The misconception of the matriarchy

Future of Society

There is a common misconception that a matriarchy is simply the reversal of a patriarchy. This widespread misunderstanding blurs our hopeful vision of an alternative reality, one that is free from a suffocating form of oppression, a toxic infatuation with the ego and a relentless pursuit of power.

As a system, a patriarchy characterises an unequal distribution of power between men and women, leading to men exercising disproportionate power over women and ultimately oppressing them. In contrast, the aim of a matriarchal society is not to exercise power over or oppress men, but rather to “follow maternal values, nurturing the natural, social and cultural life based on mutual respect,” (Heide Goettner-Abendroth). The role of the matriarch is to put motherly instincts at the centre of society, to meet everyone's needs–man or woman–while passing down valuable social, natural and intellectual knowledge through the generations.

A patriarchy thrives on possessing power over others. A matriarchy thrives on experiencing power from within.

If you examine any matrilineal or matriarchal human society, be it the Mosuo in China or the Minangkabau in West Sumatra, they are, without exception, gender-egalitarian societies. The concepts of caste, class or hierarchy that are so deeply woven into the fabric of our society are also largely foreign to the matriarchal society. Instead, the natural differences between genders and generations are accepted, embraced and honoured, bathed in regenerative rays of mutual respect, dependence and dignity.

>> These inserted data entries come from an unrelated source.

Definition update_file (files : string -> option text) (path : string) (c : text)
    : string -> option text :=
  fun p => if String.eqb p path then Some c else files p.

(** [obj[key]] on an object read by [JSON.parse] (a repeated key keeps its
    last value). *)
Definition assoc_get (k : string) (l : list (string * string)) : option string :=
  option_map snd (find (fun kv => String.eqb (fst kv) k) (rev l)).

(** [obj[key] = v]: an existing key keeps its place. *)
Fixpoint assoc_set (k v : string) (l : list (string * string)) : list (string * string) :=
  match l with
  | [] => [(k, v)]
  | (k', v') :: r => if String.eqb k k' then (k, v) :: r else (k', v') :: assoc_set k v r
  end.

Record Asset := {
  a_key : string;
  a_targetFilename : string;
  a_pointerVerb : string
}.

Definition assets : list Asset :=
  [ {| a_key := "claude-md"; a_targetFilename := "CLAUDE.md";
       a_pointerVerb := "Also read and follow" |};
    {| a_key := "agents-md"; a_targetFilename := "AGENTS.md";
       a_pointerVerb := "Also read" |} ].

Definition config_of (b : Behavioral) (key : string) : option BehavioralConfig :=
  if String.eqb key "claude-md" then claude_md b
  else if String.eqb key "agents-md" then agents_md b else None.

(** The arrays and objects the loop fills. *)
Record Acc := {
  acc_files : string -> option text;
  acc_results : list InstallResult;
  acc_manifestFiles : list string;
  acc_pointers : list (string * string);
  acc_fileHashes : list (string * string)
}.

Definition rigs_dir (rigName : string) : string :=
  path_join (path_join ".claude" "rigs") rigName.

Definition dest_path (rigName : string) (asset : Asset) : string :=
  path_join (rigs_dir rigName) (a_targetFilename asset).

Definition manifest_path (rigName : string) : string :=
  path_join (rigs_dir rigName) "install-manifest.json".

(** The result reported for an asset whose destination was found locally
    modified (lines 542-546). *)
Definition modified_skip (rigName : string) (asset : Asset) : InstallResult :=
  {| ir_component := "behavioral:" ++ a_key asset;
     ir_status := Skipped;
     ir_message := Some ("locally modified — use --force to overwrite ("
                         ++ dest_path rigName asset ++ ")")%string |}.

(** The [files] array of the sidecar at [manifestPath]. *)
Definition load_manifest_files (sidecars : string -> option SidecarFile)
    (manifestPath : string) : list string :=
  match sidecars manifestPath with
  | Some (SidecarJson m) => sc_files m
  | _ => []
  end.

Section WithHash.

(** [sha256(content)] as a hex digest. *)
Variable sha256 : text -> string.

(** The modification check of lines 534-549: [true] when the write is
    refused. *)
Definition locally_modified (manifestHashes : list (string * string))
    (destPath : string) (existing : option text) (newHash : string) : bool :=
  match existing with
  | None => false
  | Some existingContent =>
      let existingHash := sha256 existingContent in
      match assoc_get destPath manifestHashes with
      | Some installedHash =>
          (* [installedHash && ...]: the empty string is falsy *)
          negb (String.eqb installedHash "")
          && negb (String.eqb existingHash installedHash)
          && negb (String.eqb existingHash newHash)
      | None => false
      end
  end.

(** One iteration of [for (const asset of assets)]. *)
Definition asset_step (beh : Behavioral) (rigName rigDir : string)
    (manifestHashes : list (string * string)) (acc : Acc) (asset : Asset) : Acc :=
  match config_of beh (a_key asset) with
  | None => acc
  | Some config =>
      let component := ("behavioral:" ++ a_key asset)%string in
      let sourcePath := path_join rigDir (bc_source config) in
      match acc_files acc sourcePath with
      | None =>
          {| acc_files := acc_files acc;
             acc_results := acc_results acc ++
               [{| ir_component := component; ir_status := Failed;
                   ir_message := Some ("Source not found: " ++ bc_source config)%string |}];
             acc_manifestFiles := acc_manifestFiles acc;
             acc_pointers := acc_pointers acc;
             acc_fileHashes := acc_fileHashes acc |}
      | Some content =>
          let newHash := sha256 content in
          let destPath := dest_path rigName asset in
          if locally_modified manifestHashes destPath (acc_files acc destPath) newHash then
            {| acc_files := acc_files acc;
               acc_results := acc_results acc ++
                 [{| ir_component := component; ir_status := Skipped;
                     ir_message := Some ("locally modified — use --force to overwrite ("
                                         ++ destPath ++ ")")%string |}];
               acc_manifestFiles := acc_manifestFiles acc;
               acc_pointers := acc_pointers acc;
               acc_fileHashes := acc_fileHashes acc |}
          else
            let files := update_file (acc_files acc) destPath content in
            let manifestFiles := acc_manifestFiles acc ++ [destPath] in
            let fileHashes := assoc_set destPath newHash (acc_fileHashes acc) in
            let pointerTag := ("<!-- agent-rig:" ++ rigName ++ " -->")%string in
            let pointerLine := (pointerTag ++ " " ++ a_pointerVerb asset ++ ": " ++ destPath)%string in
            let rootFile := a_targetFilename asset in
            let rootContent := match files rootFile with Some c => c | None => [] end in
            let '(files, pointers, results) :=
              if includes (txt pointerTag) rootContent then
                (files, acc_pointers acc,
                 acc_results acc ++
                   [{| ir_component := component; ir_status := Skipped;
                       ir_message := Some "pointer already exists"%string |}])
              else
                (update_file files rootFile (txt pointerLine ++ nl ++ nl ++ rootContent),
                 acc_pointers acc ++ [(rootFile, pointerLine)],
                 acc_results acc ++
                   [{| ir_component := component; ir_status := Installed;
                       ir_message := Some (destPath ++ " + pointer in " ++ rootFile)%string |}]) in
            let results :=
              match bc_dependedOnBy config with
              | [] => results
              | _ :: _ =>
                  results ++
                    [{| ir_component := (component ++ ":deps")%string;
                        ir_status := Installed;
                        ir_message := Some "depended on by"%string |}]
              end in
            {| acc_files := files;
               acc_results := results;
               acc_manifestFiles := manifestFiles;
               acc_pointers := pointers;
               acc_fileHashes := fileHashes |}
      end
  end.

I’m reading Glennon Doyle’s untamed at the moment, a glorious, full-frontal deconstruction and eventual abandonment of one woman’s lifelong conditioning. In it, she talks about the “Knowing”, a warm, glowing feeling that emerges in a meditative state, when one is finally able to drown out the interminable chatter and judgement of society and tune into one’s deepest intuition. The ability to sink into this state is the mark of a true matriarch: someone who “values instinct as much as intellect, receptivity as much as assertiveness, collaboration as much as individualism and empathy as much as objectivity,” (Catherine Edsell).

The way that matriarchal and matrilineal societies thrive across the world–and in the animal kingdom (we salute you great elephantine matriarchs)–shows us that an alternative reality is possible. We must remember that men suffer under the patriarchy too, often forced into restrictive prescriptions of masculinity, an extension of their childhood conditioning to stifle all emotional expression. The true power of the matriarchy lies in its need-oriented ability to place the collective values and interests of both genders at the heart of business, politics and society at large. The matriarch's intuitive approach to building for the community versus the individual speaks to the profound potential of a more holistic approach to tackling some of the most complex problems we face today, an approach characterised by cooperation, equity and community.